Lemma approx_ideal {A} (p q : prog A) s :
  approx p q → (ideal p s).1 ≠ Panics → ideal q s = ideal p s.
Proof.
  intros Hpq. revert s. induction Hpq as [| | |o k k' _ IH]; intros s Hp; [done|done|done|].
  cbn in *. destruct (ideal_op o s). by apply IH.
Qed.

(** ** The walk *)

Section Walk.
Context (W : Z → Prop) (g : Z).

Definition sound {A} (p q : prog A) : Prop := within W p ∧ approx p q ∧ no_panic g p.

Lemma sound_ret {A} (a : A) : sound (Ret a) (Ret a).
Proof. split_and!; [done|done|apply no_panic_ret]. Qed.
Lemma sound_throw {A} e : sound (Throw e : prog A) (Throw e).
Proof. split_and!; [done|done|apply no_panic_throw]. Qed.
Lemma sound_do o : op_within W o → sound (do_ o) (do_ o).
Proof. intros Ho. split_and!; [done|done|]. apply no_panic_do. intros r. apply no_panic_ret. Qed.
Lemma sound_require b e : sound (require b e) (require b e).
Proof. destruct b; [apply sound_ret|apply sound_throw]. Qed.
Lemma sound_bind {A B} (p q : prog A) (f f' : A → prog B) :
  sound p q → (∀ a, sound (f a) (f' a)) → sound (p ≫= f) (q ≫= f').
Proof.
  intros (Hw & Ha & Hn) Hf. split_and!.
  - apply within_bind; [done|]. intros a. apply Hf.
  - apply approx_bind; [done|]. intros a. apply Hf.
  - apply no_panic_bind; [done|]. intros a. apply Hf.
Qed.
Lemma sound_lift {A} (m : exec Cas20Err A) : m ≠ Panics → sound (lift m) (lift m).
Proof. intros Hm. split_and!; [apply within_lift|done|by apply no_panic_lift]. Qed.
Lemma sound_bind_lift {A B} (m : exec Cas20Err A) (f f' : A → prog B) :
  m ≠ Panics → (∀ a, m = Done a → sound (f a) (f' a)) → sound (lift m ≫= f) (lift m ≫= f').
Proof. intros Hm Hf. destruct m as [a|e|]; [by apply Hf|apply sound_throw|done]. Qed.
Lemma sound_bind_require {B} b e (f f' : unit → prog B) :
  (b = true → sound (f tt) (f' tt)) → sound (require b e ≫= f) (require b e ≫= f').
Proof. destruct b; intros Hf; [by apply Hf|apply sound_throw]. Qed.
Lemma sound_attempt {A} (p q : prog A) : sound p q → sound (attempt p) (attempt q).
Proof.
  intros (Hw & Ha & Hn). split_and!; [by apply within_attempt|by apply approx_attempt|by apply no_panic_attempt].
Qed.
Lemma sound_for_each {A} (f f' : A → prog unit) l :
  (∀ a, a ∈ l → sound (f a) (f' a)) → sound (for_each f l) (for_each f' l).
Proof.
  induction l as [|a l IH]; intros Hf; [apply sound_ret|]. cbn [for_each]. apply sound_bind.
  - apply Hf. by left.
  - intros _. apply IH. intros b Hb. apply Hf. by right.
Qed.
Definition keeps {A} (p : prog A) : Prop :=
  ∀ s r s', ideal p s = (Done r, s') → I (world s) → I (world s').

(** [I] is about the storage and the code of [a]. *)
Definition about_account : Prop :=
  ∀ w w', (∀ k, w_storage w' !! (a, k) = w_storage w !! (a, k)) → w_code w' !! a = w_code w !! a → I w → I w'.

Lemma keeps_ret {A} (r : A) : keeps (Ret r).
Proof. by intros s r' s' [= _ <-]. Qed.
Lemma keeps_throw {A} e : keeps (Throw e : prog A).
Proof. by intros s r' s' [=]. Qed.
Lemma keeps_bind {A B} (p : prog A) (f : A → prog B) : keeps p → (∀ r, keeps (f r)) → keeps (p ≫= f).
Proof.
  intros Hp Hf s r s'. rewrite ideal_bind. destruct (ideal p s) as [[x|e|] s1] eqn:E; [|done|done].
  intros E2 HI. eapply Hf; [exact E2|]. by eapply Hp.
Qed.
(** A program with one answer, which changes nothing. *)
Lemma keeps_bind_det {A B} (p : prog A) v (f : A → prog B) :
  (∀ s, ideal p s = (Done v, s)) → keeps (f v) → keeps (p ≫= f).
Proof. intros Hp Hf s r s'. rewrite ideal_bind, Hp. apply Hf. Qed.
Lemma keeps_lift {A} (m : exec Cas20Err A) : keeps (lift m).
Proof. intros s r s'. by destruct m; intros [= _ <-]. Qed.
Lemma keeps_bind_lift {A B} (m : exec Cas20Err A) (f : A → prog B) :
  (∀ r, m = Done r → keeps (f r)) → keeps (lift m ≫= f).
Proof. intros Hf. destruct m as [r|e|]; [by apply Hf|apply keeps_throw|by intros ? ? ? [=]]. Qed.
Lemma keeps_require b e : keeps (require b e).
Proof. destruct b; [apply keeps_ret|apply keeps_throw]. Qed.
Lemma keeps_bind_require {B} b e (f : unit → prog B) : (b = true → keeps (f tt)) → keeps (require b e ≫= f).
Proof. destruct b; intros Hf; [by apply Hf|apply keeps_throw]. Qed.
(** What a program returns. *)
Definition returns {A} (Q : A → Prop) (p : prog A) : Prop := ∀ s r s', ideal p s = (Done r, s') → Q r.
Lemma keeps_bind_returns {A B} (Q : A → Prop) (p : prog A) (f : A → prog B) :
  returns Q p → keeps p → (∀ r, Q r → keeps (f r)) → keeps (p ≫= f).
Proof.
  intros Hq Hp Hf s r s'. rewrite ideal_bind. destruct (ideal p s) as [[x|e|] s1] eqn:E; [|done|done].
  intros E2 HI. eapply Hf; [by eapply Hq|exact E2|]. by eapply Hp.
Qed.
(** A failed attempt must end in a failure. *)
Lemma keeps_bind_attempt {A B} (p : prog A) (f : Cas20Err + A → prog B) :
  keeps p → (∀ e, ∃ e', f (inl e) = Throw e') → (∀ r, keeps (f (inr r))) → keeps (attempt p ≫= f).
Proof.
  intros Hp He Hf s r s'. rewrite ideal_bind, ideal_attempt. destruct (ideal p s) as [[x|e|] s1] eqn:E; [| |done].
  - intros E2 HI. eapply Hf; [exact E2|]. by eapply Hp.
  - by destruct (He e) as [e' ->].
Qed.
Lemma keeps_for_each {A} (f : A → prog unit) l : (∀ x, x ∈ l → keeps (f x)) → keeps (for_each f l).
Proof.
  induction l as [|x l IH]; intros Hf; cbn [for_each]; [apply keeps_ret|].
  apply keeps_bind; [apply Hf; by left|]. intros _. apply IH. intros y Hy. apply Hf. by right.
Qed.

--

Your assignment: List all lines from the entries that include the word "true".

Reply to the task:
  (b = true → sound (f tt) (f' tt)) → sound (require b e ≫= f) (require b e ≫= f').
Lemma keeps_bind_require {B} b e (f : unit → prog B) : (b = true → keeps (f tt)) → keeps (require b e ≫= f).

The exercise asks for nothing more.